For many North Carolina families, pets are a major conundrum when ending a marriage. Who “gets” a beloved dog or cat can be one of the most emotional issues in a divorce, and it can lead to significant conflict between parties. There are a few things individuals and couples should know when going into a divorce with a shared furry friend.
Under the law, pets are considered property
To understand how a pet might be seen by the courts, it is important to understand how the applicable state laws treat property in divorce proceedings. North Carolina is an equitable distribution state (rather than a community property state), so rather than automatically splitting marital assets 50/50, a former couple must divide property in a way that is considered equitable. This might mean that if a pet is in the mix, the person keeping the pet may forgo other property. This is a significant difference from how shared children are treated, where the custodial parent may actually get support for maintaining custody.

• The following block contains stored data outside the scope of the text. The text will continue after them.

(** ** Postcondition of [addObject] *)

(** C1. [addObject] returns (no index is out of range) and leaves the bucket
    record alone; the stored object is the argument with its generation
    resolved, which is the argument itself when the generation is not zero.
    When the active list has an entry with the logical identity of the
    argument, the first one being [old] at position [k]: with versioning on,
    position [k] holds the new object and [old], stamped with the non-empty
    formatted time, is appended to the archive; with versioning off, position
    [k] holds the new object and the archive is unchanged. When there is no
    such entry, the new object is appended to the active list and the archive
    is unchanged. When the active list had at most one entry per logical
    identity, it afterwards has exactly one entry with the identity of the
    argument, the new object. *)
Theorem addObject_postcondition tGen tDel bm obj :
  ∃ bm', addObject tGen tDel bm obj = Some bm' ∧
    bucket bm' = bucket bm ∧
    (Generation obj ≠ 0 → resolved tGen obj = obj) ∧
    (∀ k old, list_find (matches false obj) (activeObjects bm) = Some (k, old) →
       VersioningEnabled (bucket bm) = true →
       activeObjects bm' = <[k := resolved tGen obj]> (activeObjects bm) ∧
       archivedObjects bm' =
         archivedObjects bm ++ [withDeleted old (FormatRFC3339 tDel)] ∧
       Deleted (withDeleted old (FormatRFC3339 tDel)) ≠ EmptyString) ∧
    (∀ k old, list_find (matches false obj) (activeObjects bm) = Some (k, old) →
       VersioningEnabled (bucket bm) = false →
       activeObjects bm' = <[k := resolved tGen obj]> (activeObjects bm) ∧
       archivedObjects bm' = archivedObjects bm) ∧
    (list_find (matches false obj) (activeObjects bm) = None →
       activeObjects bm' = activeObjects bm ++ [resolved tGen obj] ∧
       archivedObjects bm' = archivedObjects bm) ∧
    (uniqueActive bm →
       filter (λ o, IDNoGen o = IDNoGen obj) (activeObjects bm')
       = [resolved tGen obj]).
Proof.
  pose proof (findObject_find obj (activeObjects bm) false) as Hfind.
  destruct (list_find (matches false obj) (activeObjects bm)) as [[k old]|]
    eqn:Hlf.
  - apply list_find_Some in Hlf as (Hold & Hm & _).
    eexists. split; [by eapply addObject_found|]. cbn.
    split_and!; try done.
    + by apply resolved_nonzero.
    + intros ? ? [= <- <-] ->. split_and!; try done.
    + by intros ? ? [= <- <-] ->.
    + intros Hu. rewrite <- (resolved_IDNoGen tGen obj).
      by eapply filter_replace_unique.
  - eexists. split; [apply addObject_fresh; lia|]. cbn.
    split_and!; try done.
    + by apply resolved_nonzero.
    + intros _. rewrite <- (resolved_IDNoGen tGen obj).
      apply filter_append_unique. by apply list_find_None in Hlf.
Qed.
(** C9 as stated fails: on a disk that fails after the first byte, the path
    that had no file holds that first byte after the failed write. *)
Lemma C9_write_atomicity_counterexample :
  ~ (forall (P : Platform) (E : Env) (output_dir file_format : str)
       (total i : nat) (a : Activity) (st : State) (warn : list Msg)
       (data : bytes),
       files st !! filepath output_dir a file_format = None ->
       resolve E file_format (activityId a) = (warn, Ok data) ->
       write_fault E (filepath output_dir a file_format) data <> NoFault ->
       files (process_activity E output_dir file_format total i a st)
         !! filepath output_dir a file_format
       = files st !! filepath output_dir a file_format).
Proof.
  intros H.
  specialize (H ascii_platform (full_disk_env [morning_run]) (lit "out")
                (lit "gpx") 1%nat 1%nat morning_run (init_state ∅ []) []
                three_bytes eq_refl eq_refl).
  assert (Hfault : write_fault (full_disk_env [morning_run])
                     (filepath (lit "out") morning_run (lit "gpx"))
                     three_bytes <> NoFault) by discriminate.
  specialize (H Hfault). vm_compute in H. discriminate H.
Qed.

(** C9, amended, on the same disk: one error, and the first byte at the
    path. *)
Lemma C9_write_failure_witness :
  let E := full_disk_env [morning_run] in
  let st' := process_activity E (lit "out") (lit "gpx") 1 1 morning_run
               (init_state ∅ []) in
  errors st' = 1%nat
  /\ downloaded st' = 0%nat
  /\ files st' !! filepath (lit "out") morning_run (lit "gpx")
     = Some ["a"%byte].
Proof.
  intros E st'.
  destruct (C9_write_failure_is_an_error E (lit "out") (lit "gpx") 1 1
              morning_run (init_state ∅ []) [] three_bytes)
    as (Herr & Hdl & _ & _ & Hfile); try reflexivity; [discriminate|].
  split; [exact Herr | split; [exact Hdl | exact Hfile]].
Defined.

Sharing pets may be an option
There are essentially three ways to deal with pets after divorce: rehome them, share them between homes, or give one party full ownership of them. Sharing a pet between households can be easy in some cases, and hard in others. If it is possible for both parties to maintain the same general routine for the pets and agree to how they will be cared for, a shared arrangement is possible. However, it can become complex as life goes on, particularly if one party moves out of state.
Like many things in a divorce, it is usually best to deal with issues around pets through mediation and without courts getting involved. Judges may differ in how they look at the issue of pets, and may consider different factors depending on their perspective. Regardless of whether one would like to work it out through mediation or needs to bring it in front of a court, a North Carolina attorney is an important person to have on hand to support the process.